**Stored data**
· · · · · · ·
(* ===== verification/Proc.v ===== *)
(** * Processes and the scheduler (kernel2/procm.c, kernel2/vm86.c)

    Every operation of procm.c on the kernel state.  A process is a record in
    [k_procs] at its address; the three process lists, the current process and
    the saved user context ([curregs]) are the global variables.  The kernel
    is not preempted, so an operation that puts the current process to sleep
    goes on in the context of the process the scheduler picked; when there is
    none, the processor halts with a fresh kernel stack and the operation does
    not come back ([Stop Idle]). *)

From S2P Require Import Prelude LList Machine Paging Kernel Memory.

(** ** Constants (gdt.h, procm.h) *)

Definition PRIV_USER : Z := 3.
Definition IDX2SEL (idx priv : Z) : Z := Z.lor (Z.shiftl idx 3) priv.
Definition NICE2TICKS (nice : Z) : Z := 1.

(** The registers a new process starts with. *)
Definition initial_regs (efl : Z) : proc_registers :=
  let data := IDX2SEL 4 PRIV_USER in
  Regs 0 0 0 0 0 0 0 0 0 efl (IDX2SEL 3 PRIV_USER) data data data data data.

(** ** Registers *)

(** vm86.c *)
Definition vm86_save_segregs (p : Z) : cmd kernel unit :=
  r ← gets vm86_curregs; upd_proc p (fun x => set_vm86_segregs x r).

Definition vm86_load_segregs (p : Z) : cmd kernel unit :=
  x ← proc_at p; modify (fun k => set_vm86_curregs k (vm86_segregs x)).

Definition proc_regs_save (p : Z) : cmd kernel Z :=
  r ← gets curregs;
  upd_proc p (fun x => set_registers x r);;
  x ← proc_at p;
  (if is_vm86 x then vm86_save_segregs p else mret tt);;
  mret 0.

Definition proc_regs_load (p : Z) : cmd kernel Z :=
  x ← proc_at p;
  modify (fun k => set_curregs k (registers x));;
  (if is_vm86 x then vm86_load_segregs p else mret tt);;
  mret 0.

(** ** Scheduling *)

(** [proc_idle]: the kernel stack is reset and the processor halted. *)
Definition proc_idle {A} : cmd kernel A := stop_with Idle.

(** [cpu_shutdown]: halted with interrupts off. *)
Definition cpu_shutdown {A} : cmd kernel A := stop_with Shutdown.

(** The search for a process with time left: the last one found is taken. *)
Fixpoint pick (xs : list Z) (cur : Z) : cmd kernel Z :=
  match xs with
  | [] => mret cur
  | p :: xs => x ← proc_at p; pick xs (if 0 <? ticks_rem x then p else cur)
  end.

Definition proc_shedule : cmd kernel unit :=
  proc_old ← gets proc_current;
  running ← gets proc_running; sleeping ← gets proc_sleeping;
  (if bool_decide (running = []) then
     if bool_decide (sleeping = []) then cpu_shutdown
     else
       proc_regs_save proc_old;;
       modify (fun k => set_proc_current k NULL);;
       proc_idle
   else mret tt);;
  (if negb (proc_old =? NULL) then
     upd_proc proc_old (fun x => set_ticks_rem x (w32 (ticks_rem x - 1)));;
     modify (fun k => set_proc_current k NULL)
   else mret tt);;
  next ← pick (Seq.scan running) NULL;
  (if next =? NULL then
     for_each (Seq.scan running) (fun p => upd_proc p (fun x => set_ticks_rem x (NICE2TICKS (nice x))));;
     modify (fun k => set_proc_current k (Seq.get running 0))
   else modify (fun k => set_proc_current k next));;
  new ← gets proc_current;
  if negb (proc_old =? new) then
    (if negb (proc_old =? NULL) then proc_regs_save proc_old;; mret tt else mret tt);;
    proc_regs_load new;;
    x ← proc_at new;
    memuser_load_addrspace (addrspace x);; mret tt
  else mret tt.

Definition proc_sleep (p : Z) : cmd kernel Z :=
  x ← proc_at p;
  if negb (is_sleeping x) then
    modify (fun k => set_proc_running k (Seq.drop_elem (proc_running k) p));;
    modify (fun k => set_proc_sleeping k (p :: proc_sleeping k));;
    upd_proc p (fun x => set_is_sleeping x true);;
    cur ← gets proc_current;
    (if p =? cur then proc_shedule else mret tt);;
    mret 0
  else mret 0.

Definition proc_wake (p : Z) : cmd kernel Z :=
  x ← proc_at p;
  if is_sleeping x then
    modify (fun k => set_proc_sleeping k (Seq.drop_elem (proc_sleeping k) p));;
    modify (fun k => set_proc_running k (p :: proc_running k));;
    upd_proc p (fun x => set_is_sleeping x false);;
    mret 0
  else mret 0.

(** ** Creation and destruction *)

Section proc.
Context `{Malloc}.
· · · · · · ·
**Action item**
Pick out, from the lines above, every one that contains the string "nice".

**Task answer**
Definition NICE2TICKS (nice : Z) : Z := 1.
     for_each (Seq.scan running) (fun p => upd_proc p (fun x => set_ticks_rem x (NICE2TICKS (nice x))));;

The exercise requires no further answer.